* [Your objective]:
In the listing below, repeat exactly every line from the first through the line containing "derived from the", with nothing else.

* [Raw data]:
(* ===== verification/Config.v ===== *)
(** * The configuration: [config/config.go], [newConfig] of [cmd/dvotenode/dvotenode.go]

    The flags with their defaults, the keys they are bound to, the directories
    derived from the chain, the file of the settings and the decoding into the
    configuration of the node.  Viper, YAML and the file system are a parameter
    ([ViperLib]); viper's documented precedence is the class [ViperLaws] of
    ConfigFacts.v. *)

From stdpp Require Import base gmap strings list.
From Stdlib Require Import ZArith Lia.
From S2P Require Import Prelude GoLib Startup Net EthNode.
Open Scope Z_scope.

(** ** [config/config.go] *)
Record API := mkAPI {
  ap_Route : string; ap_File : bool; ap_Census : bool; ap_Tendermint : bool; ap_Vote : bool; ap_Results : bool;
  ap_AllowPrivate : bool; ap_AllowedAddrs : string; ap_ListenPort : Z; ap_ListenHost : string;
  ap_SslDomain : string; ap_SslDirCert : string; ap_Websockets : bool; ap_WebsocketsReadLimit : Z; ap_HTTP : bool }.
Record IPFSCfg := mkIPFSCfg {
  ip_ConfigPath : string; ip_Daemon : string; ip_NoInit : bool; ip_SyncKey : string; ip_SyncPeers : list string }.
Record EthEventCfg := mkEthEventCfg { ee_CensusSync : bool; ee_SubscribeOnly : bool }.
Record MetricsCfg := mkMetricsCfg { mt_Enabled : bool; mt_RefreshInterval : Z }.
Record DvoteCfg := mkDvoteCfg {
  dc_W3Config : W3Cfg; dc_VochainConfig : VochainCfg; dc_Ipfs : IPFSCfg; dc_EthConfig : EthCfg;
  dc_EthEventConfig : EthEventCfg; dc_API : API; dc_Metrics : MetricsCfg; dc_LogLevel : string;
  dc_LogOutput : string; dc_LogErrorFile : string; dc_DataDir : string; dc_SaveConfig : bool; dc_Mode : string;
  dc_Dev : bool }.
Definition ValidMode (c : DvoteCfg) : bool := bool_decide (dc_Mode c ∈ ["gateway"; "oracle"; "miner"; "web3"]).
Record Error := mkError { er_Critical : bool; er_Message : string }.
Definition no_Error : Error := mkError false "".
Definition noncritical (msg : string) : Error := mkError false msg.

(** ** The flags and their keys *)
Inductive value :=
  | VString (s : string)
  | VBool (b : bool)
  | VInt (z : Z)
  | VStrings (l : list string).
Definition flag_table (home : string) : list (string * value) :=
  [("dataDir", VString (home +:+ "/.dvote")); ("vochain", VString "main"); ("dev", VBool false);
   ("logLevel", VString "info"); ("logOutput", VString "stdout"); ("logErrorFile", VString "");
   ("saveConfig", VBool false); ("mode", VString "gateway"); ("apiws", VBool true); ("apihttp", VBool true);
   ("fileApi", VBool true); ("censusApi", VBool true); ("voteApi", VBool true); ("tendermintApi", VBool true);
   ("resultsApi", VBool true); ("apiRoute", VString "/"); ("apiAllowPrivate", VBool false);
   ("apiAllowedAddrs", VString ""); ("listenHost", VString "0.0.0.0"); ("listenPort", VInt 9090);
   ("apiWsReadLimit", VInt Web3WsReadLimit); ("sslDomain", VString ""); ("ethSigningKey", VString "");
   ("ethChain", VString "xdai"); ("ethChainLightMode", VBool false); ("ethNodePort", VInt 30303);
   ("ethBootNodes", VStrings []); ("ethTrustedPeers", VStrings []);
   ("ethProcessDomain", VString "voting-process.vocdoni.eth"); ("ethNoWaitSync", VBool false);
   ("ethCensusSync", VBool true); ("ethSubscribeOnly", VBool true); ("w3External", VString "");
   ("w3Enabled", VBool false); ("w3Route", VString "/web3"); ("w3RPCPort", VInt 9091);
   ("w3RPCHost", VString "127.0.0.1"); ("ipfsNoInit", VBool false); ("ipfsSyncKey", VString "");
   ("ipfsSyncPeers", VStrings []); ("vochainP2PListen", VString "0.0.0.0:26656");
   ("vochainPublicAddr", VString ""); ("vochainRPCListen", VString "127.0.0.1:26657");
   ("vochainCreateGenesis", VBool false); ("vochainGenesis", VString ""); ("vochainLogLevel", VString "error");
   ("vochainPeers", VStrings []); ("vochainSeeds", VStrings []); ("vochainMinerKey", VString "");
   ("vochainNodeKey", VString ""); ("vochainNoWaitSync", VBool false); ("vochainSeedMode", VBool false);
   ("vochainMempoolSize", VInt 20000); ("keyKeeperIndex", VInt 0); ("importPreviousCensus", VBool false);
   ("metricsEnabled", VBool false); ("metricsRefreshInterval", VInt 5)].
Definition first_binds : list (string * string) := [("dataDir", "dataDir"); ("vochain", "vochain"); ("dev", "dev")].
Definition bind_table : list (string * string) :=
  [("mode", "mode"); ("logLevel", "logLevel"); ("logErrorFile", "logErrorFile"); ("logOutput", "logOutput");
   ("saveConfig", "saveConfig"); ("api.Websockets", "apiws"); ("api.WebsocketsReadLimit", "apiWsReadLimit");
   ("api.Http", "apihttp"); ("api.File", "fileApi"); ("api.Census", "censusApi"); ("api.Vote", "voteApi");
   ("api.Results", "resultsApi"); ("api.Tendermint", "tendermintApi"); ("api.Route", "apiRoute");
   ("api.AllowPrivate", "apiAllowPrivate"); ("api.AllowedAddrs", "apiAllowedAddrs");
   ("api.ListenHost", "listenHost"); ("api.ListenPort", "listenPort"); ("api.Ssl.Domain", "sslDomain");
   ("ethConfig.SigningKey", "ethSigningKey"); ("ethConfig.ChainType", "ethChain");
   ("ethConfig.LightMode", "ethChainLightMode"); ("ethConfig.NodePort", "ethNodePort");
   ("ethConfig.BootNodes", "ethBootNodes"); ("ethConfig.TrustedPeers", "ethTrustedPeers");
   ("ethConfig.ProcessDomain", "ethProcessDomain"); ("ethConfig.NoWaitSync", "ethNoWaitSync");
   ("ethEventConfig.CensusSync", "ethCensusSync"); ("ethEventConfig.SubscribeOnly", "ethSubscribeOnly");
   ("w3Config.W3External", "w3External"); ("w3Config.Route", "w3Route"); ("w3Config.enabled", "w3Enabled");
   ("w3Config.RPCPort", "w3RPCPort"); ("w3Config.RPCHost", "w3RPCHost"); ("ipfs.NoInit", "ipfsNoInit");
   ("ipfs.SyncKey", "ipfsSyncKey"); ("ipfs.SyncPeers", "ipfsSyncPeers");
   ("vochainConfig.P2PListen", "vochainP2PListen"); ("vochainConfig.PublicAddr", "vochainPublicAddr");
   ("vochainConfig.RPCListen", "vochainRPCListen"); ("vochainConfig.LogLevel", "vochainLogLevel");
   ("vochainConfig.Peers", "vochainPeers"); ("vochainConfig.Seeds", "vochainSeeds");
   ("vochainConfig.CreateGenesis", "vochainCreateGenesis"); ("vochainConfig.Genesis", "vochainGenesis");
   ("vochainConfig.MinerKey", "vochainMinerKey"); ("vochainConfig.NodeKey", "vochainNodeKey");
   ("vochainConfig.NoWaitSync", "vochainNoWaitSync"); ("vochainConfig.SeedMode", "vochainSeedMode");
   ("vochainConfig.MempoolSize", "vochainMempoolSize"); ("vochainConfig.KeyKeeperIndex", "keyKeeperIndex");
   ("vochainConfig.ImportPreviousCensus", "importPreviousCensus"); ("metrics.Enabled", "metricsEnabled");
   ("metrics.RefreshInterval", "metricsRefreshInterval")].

* [Solution to this task]:
(* ===== verification/Config.v ===== *)
(** * The configuration: [config/config.go], [newConfig] of [cmd/dvotenode/dvotenode.go]

    The flags with their defaults, the keys they are bound to, the directories
    derived from the chain, the file of the settings and the decoding into the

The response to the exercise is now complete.